Values in prime districts - from the Central Business District to Orchard Road and Tanglin - declined 1.2 per cent over 2016, but that was a better performance than in other parts of the island, according to Urban Redevelopment Authority (URA) figures.
URA noted in data out on Thursday that prices fell 2.8 per cent in the city fringe and 3.4 per cent in the suburbs.
The high-end market also recorded the biggest increase in the number of transactions last year, up 48.7 per cent over 2015, easily beating the 27.2 per cent rise in the city fringe and the 3.7 per cent rise in the suburbs.
Investors might be tempted to take the lead from veteran banker Wee Cho Yaw, whose hand in two big-ticket deals this month suggests the market for top-end property has bottomed out.
Mr Wee's private real-estate arm Kheng Leong bought 45 units at luxury condominium The Nassim for $411.6 million, after a discount of about 18 per cent from developer CapitaLand.
Earlier this week, property developer UOL - which Mr Wee chairs - snapped up an attractive freehold site at 45, Amber Road, for $156 million.
But property analysts say Mr Wee's purchases were exceptional.
International Property Advisor chief executive Ku Swee Yong said of Mr Wee's The Nassim purchase: "For a brand-new luxury property in the top area of Singapore, the price paid of $2,300 per sq ft is simply the land price.
We might say that Mr Wee got the apartments for free.
"This transaction has set a new low for the Nassim neighbourhood."
Dr Lee Nai Jia, head of South-east Asia research at Edmund Tie and Company, said it was certainly a good time for those with deep pockets to go shopping as en-bloc purchases and auction prices have come down significantly.
However, Dr Lee noted that sellers may not lower their prices significantly for those wanting to buy individual new homes, adding that he expects prices to fall further, albeit at a gentle pace.
Mr Desmond Sim, head of research at CBRE, said Mr Wee's deals will likely be overshadowed this year.
"We expect more of such en-bloc purchases. Correcting the per square foot prices will incentivise people to be 'white knights' for developers who want to avoid the qualifying certificate penalties," Mr Sim noted.
But the market is driven by "quantum play", he added, as median prices will continue to fall amid gloomy economic fundamentals.
Analysts also said that the steep discounts for Mr Wee's purchases - both of which are freehold - does not mean the premium for freehold, compared with a 99-year lease, has eroded.
Mr Eugene Lim, key executive officer at ERA Realty Network, said sellers still expect to offload freehold properties at a 15 to 20 per cent premium.

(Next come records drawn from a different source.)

Lemma wp_settle cfg actual p n c :
  wallet_open p c → ready n (cx_world c) → 0 ≤ n → 0 ≤ actual → p ≤ max_int64 → package_id (cx_info c) ≤ 0 →
  n + 2 * Z.abs (actual - p) ≤ max_int64 → actual ≤ max_int64 →
  wp (Settle cfg actual)
    (λ r c', r = Ok tt ∧ bs_settled (cx_session c') = true ∧
       paid (ri_UserId (cx_info c)) (ri_TokenId (cx_info c)) (actual - p) (token_share (cx_info c) (actual - p))
         (n + 2 * Z.abs (actual - p)) (cx_world c) (cx_world c')) c.
Proof.
  intros Ho Hr Hn Hact Hp Hpk Hfit Hmax. destruct c as [w i s]. pose proof Ho as [Hf Hpre Htok Hfs Hset Hk Ha Hres].
  cbn -[Z.abs] in *. unfold Settle, the_session, the_info. do 8 wp_step. cbn [cx_session cx_info].
  rewrite Hset, Hfs, Hf, Hpre. unwrap. set (d := actual - p) in *.
  assert (Hrec : ∀ c', cx_info c' = i → recordValuePackageUsage cfg actual c' = (Ok tt, c')).
  { intros [w' i' s'] Hi. cbn in Hi. subst i'. unfold recordValuePackageUsage.
    eapply run_bind; [reflexivity|]. cbn [cx_info]. unfold on_world, recordValuePackageUsageForRelay.
    by rewrite decide_True by (right; exact Hpk). }
  wp_step.
  - unfold set_session. do 2 wp_step. unfold wp. rewrite Hrec by done. cbn [fst snd cx_session cx_world]. split_and!; [done|done|].
    eapply paid_eq; [by apply paid_refl|lia|by rewrite e, token_share_0|lia].
  - unfold set_session. wp_step. wp_step. apply wp_on_world. cbn [settle_funding cx_world].
    eapply wp_mono; [apply (wp_settle_wallet cfg _ (ri_TokenId i) p d n); [done|lia..]|].
    intros r w1 [-> Hp1]. wp_step. wp_step.
    apply (wp_mono _ (λ r c2, r = Ok (Ok tt) ∧ cx_info c2 = i ∧
      paid (ri_UserId i) (ri_TokenId i) d (token_share i d) (n + 2 * Z.abs d) w (cx_world c2))).
    { destruct (ri_IsPlayground i) eqn:Hpg.
      - wp_step. split_and!; [done|done|]. eapply paid_eq; [exact Hp1|done|unfold token_share; by rewrite Hpg|lia].
      - wp_step. apply wp_on_world. eapply wp_mono; [apply (wp_adjust_token cfg (ri_UserId i) i d); [by eapply paid_ready|lia..]|].
        intros r w2 [-> Hp2]. split_and!; [done|done|]. cbn [cx_world].
        eapply paid_eq; [exact (paid_trans _ _ _ _ _ _ _ _ _ _ _ Hp1 Hp2)|lia|unfold token_share; rewrite Hpg; lia|lia]. }
    intros r [w2 i2 s2] (-> & Hi & Hp2). cbn in Hi. subst i2. do 2 wp_step; [done|]. do 5 wp_step.
    unfold wp at 1. rewrite Hrec by done. cbn [fst snd]. by wp_step.
Qed.

(** A settled session is closed: another settlement or a refund does nothing. *)
Lemma settled_closed cfg actual c :
  bs_settled (cx_session c) = true → Settle cfg actual c = (Ok tt, c) ∧ Refund c = (Ok None, c).
Proof.
  destruct c as [w i s]. cbn [cx_session]. intros Hs.
  split; (eapply run_bind; [reflexivity|]); (eapply run_bind; [reflexivity|]); cbn [cx_session]; by rewrite Hs.
Qed.

Lemma refund_none c : needsRefundLocked (cx_session c) = false → Refund c = (Ok None, c).
Proof.
  destruct c as [w i s]. cbn [cx_session]. intros Hs.
  eapply run_bind; [reflexivity|]. eapply run_bind; [reflexivity|]. cbn [cx_session]. rewrite Hs. by rewrite orb_true_r.
Qed.

(** A refund with its task run to the end. *)
Definition refund_now (cfg : Config) : B () :=
  task ← Refund;
  match task with
  | Some task => on_world (task cfg)
  | None => mret tt
  end.

Lemma wp_refund_now cfg p n c :
  wallet_open p c → ri_IsPlayground (cx_info c) = false → ready n (cx_world c) → 0 ≤ n → n + 2 * p ≤ max_int64 →
  wp (refund_now cfg)
    (λ r c', r = Ok tt ∧ Refund c' = (Ok None, c') ∧
       paid (ri_UserId (cx_info c)) (ri_TokenId (cx_info c)) (- p) (- p) (n + 2 * p) (cx_world c) (cx_world c')) c.
Proof.
  intros Ho Hpg Hr Hn Hfit. destruct c as [w i s]. pose proof Ho as [Hf Hpre Htok Hfs Hset Hk Ha Hres]. cbn in *.
  unfold token_share in Htok. rewrite Hpg in Htok.
  unfold refund_now, Refund, the_session, the_info. do 9 wp_step. cbn [cx_session cx_info].
  unfold needsRefundLocked. rewrite Hset, Hk, Hfs, Hf, Htok. cbn [orb]. destruct (decide (p > 0)) as [Hpos|Hneg]; cbn [negb].
  - unfold set_session. do 3 wp_step. apply wp_on_world. cbn [cx_world]. unfold refund_task. rewrite Hf, Htok, Hpg.
    cbn [RefundFunding Funding_source WalletFunding_source Source]. unfold WalletFunding_Refund. cbn [wf_consumed wf_userId].
    wp_step. wp_step. rewrite decide_False by lia.
    eapply wp_mono; [apply (wp_increase_user cfg (ri_UserId i) (ri_TokenId i) p n); [done|lia..]|].
    intros r w1 [-> Hp1]. wp_step. rewrite decide_False by (intros (_ & ? & _); done). wp_step.
    rewrite decide_True by (split; [lia|done]). wp_step. wp_step.
    eapply wp_mono; [apply (wp_increase_token cfg (ri_UserId i) (ri_TokenId i) p); [by eapply paid_ready|lia..]|].
    intros r w2 [-> Hp2]. wp_step. split_and!; [done| |].
    + apply refund_none. unfold needsRefundLocked. cbn. by rewrite orb_true_r.
    + eapply paid_eq; [exact (paid_trans _ _ _ _ _ _ _ _ _ _ _ Hp1 Hp2)|lia..].
  - do 2 wp_step. split_and!; [done| |eapply paid_eq; [by apply paid_refl|lia..]].
    apply refund_none. cbn [cx_session]. unfold needsRefundLocked. rewrite Hset, Hk, Hfs, Hf, Htok.
    by rewrite decide_False by lia.
Qed.

(** ** Opening *)

(** A session that has charged nothing yet. *)
Record wallet_new (i : RelayInfo) (s : BillingSession) : Prop := {
  wn_funding : bs_funding s = Wallet (mkWallet (ri_UserId i) 0);
  wn_token : bs_tokenConsumed s = 0;
  wn_flags : bs_fundingSettled s = false ∧ bs_settled s = false ∧ bs_refunded s = false;
}.

Definition fresh_request (i : RelayInfo) : Prop :=
  ri_RealtimeActualQuota i = 0 ∧ ri_RealtimeReservedQuota i ≤ 0.

(** What opening a session does when it succeeds. *)
Definition opened (q n : Z) (w : World) (i : RelayInfo) (c' : Ctx) : Prop :=
  ∃ p, 0 ≤ p ≤ q ∧ wallet_open p c' ∧ same_request i (cx_info c') ∧
    paid (ri_UserId i) (ri_TokenId i) p (token_share i p) n w (cx_world c').

Lemma wp_wallet_preconsume uid tid q n w :
  ready n w → 0 ≤ q →
  wp (WalletFunding_PreConsume (mkWallet uid 0) q)
    (λ r w', (r = Ok (mkWallet uid q) ∧ paid uid tid q 0 n w w') ∨ (∃ e, r = Err e) ∧ w' = w) w.
Proof.
  intros Hr Hq. unfold WalletFunding_PreConsume. wp_step.
  - wp_step. left. assert (q = 0) as -> by lia. split; [done|by apply paid_refl].
  - wp_step. eapply wp_mono; [by apply (wp_decrease_enough uid tid q n)|].
    intros r w' [[-> Hp]|[[e ->] ->]]; [wp_step; by left|right; eauto].
Qed.

Lemma wp_preconsume_wallet cfg tokenQuota q n w i s :
  wallet_new i s → fresh_request i → ready n w → 0 ≤ n → 0 ≤ q → n + q ≤ max_int64 →
  wp (preConsume cfg tokenQuota q) (λ r c', r = Ok tt → opened q (n + q) w i c') (mkCtx w i s).
Proof.
  intros [Hf Ht (H1 & H2 & H3)] [Hra Hrr] Hr Hn Hq Hfit. unfold preConsume, the_info, the_session. do 8 wp_step.
  cbn [cx_info cx_session]. set (e := if shouldTrust _ _ _ _ then 0 else q).
  assert (He : 0 ≤ e ≤ q) by (unfold e; destruct (shouldTrust _ _ _ _); lia). clearbody e.
  wp_step. unfold set_session at 1. wp_step. wp_step.
  apply (wp_mono _ (λ r c1, r = Ok tt → cx_info c1 = i ∧ wallet_new i ((cx_session c1) <| bs_tokenConsumed := 0 |>) ∧
    bs_tokenConsumed (cx_session c1) = token_share i e ∧
    paid (ri_UserId i) (ri_TokenId i) 0 (token_share i e) (n + q) w (cx_world c1))).
  { wp_step.
    - wp_step. apply wp_coded, wp_on_world. cbn [cx_world].
      eapply wp_mono; [apply (wp_preconsume_token cfg (ri_UserId i) i e n); [done|lia..]|].
      intros r w1 [[-> Hp1]|[[er ->] ->]]; [|done]. unfold set_session. wp_step. intros _. cbn. split_and!; [done|by split| |].
      + rewrite Ht. unfold token_share. by destruct (ri_IsPlayground i).
      + eapply paid_eq; [exact Hp1|lia..].
    - wp_step. intros _. assert (e = 0) as -> by lia. cbn. rewrite token_share_0. split_and!; [done|by split|done|].
      eapply paid_eq; [by apply paid_refl|lia..]. }
  intros [[]|er] [w1 i1 s1] Hstep; [|done]. destruct (Hstep eq_refl) as (Hi & [Hf1 _ (H11 & H12 & H13)] & Ht1 & Hp1).
  cbn in *. subst i1. wp_step. wp_step. apply wp_on_world. rewrite Hf. cbn [PreConsume Funding_source WalletFunding_source cx_world].
  wp_step. eapply wp_mono; [apply (wp_wallet_preconsume _ (ri_TokenId i) e (n + q)); [by eapply paid_ready|lia]|].
  intros r w2 [[-> Hp2]|[[er ->] ->]].
  - wp_step. unfold set_session, syncRelayInfo. do 3 wp_step. intros _. exists e.
    set (s2 := s1 <| bs_funding := Wallet (mkWallet (ri_UserId i) e) |> <| bs_preConsumedQuota := e |>).
    destruct (synced_request s2 i) as (Hsr & HA & HR). pose proof Hsr as (Hu & _).
    split; [done|]. split; [|split; [exact Hsr|eapply paid_eq; [exact (paid_trans _ _ _ _ _ _ _ _ _ _ _ Hp1 Hp2)|lia..]]].
    change (wallet_open e (mkCtx w2 (synced s2 i) s2)).
    split; cbn [cx_info cx_session]; rewrite ?HA, ?HR, ?Hu, ?(token_share_same _ _ _ Hsr); try done; lia.
  - cbv beta iota. do 4 wp_step. wp_step.
    apply (wp_mono _ (λ _ _, True)); [done|]. intros [[]|?] ? _; [|done]. by wp_step.
Qed.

"However, with the different characteristics of properties, it is difficult to give an accurate comparison between freehold and leasehold properties," he added, citing the case of 8@Woodleigh, which has a 99-year lease, and Blossoms@Woodleigh, which is freehold.
Ms Tricia Song, head of research at Colliers International, said it was still timely for buyers to look for good deals in the top-end market.
"We are positive on the luxury property market as it has the least new supply over the next two to three years," added Ms Song.
"While rents could be slow to recover, buyers who hold for the long term should enjoy good capital returns, in particular when the Government relaxes some of the cooling measures, such as the Additional Buyer's Stamp Duty."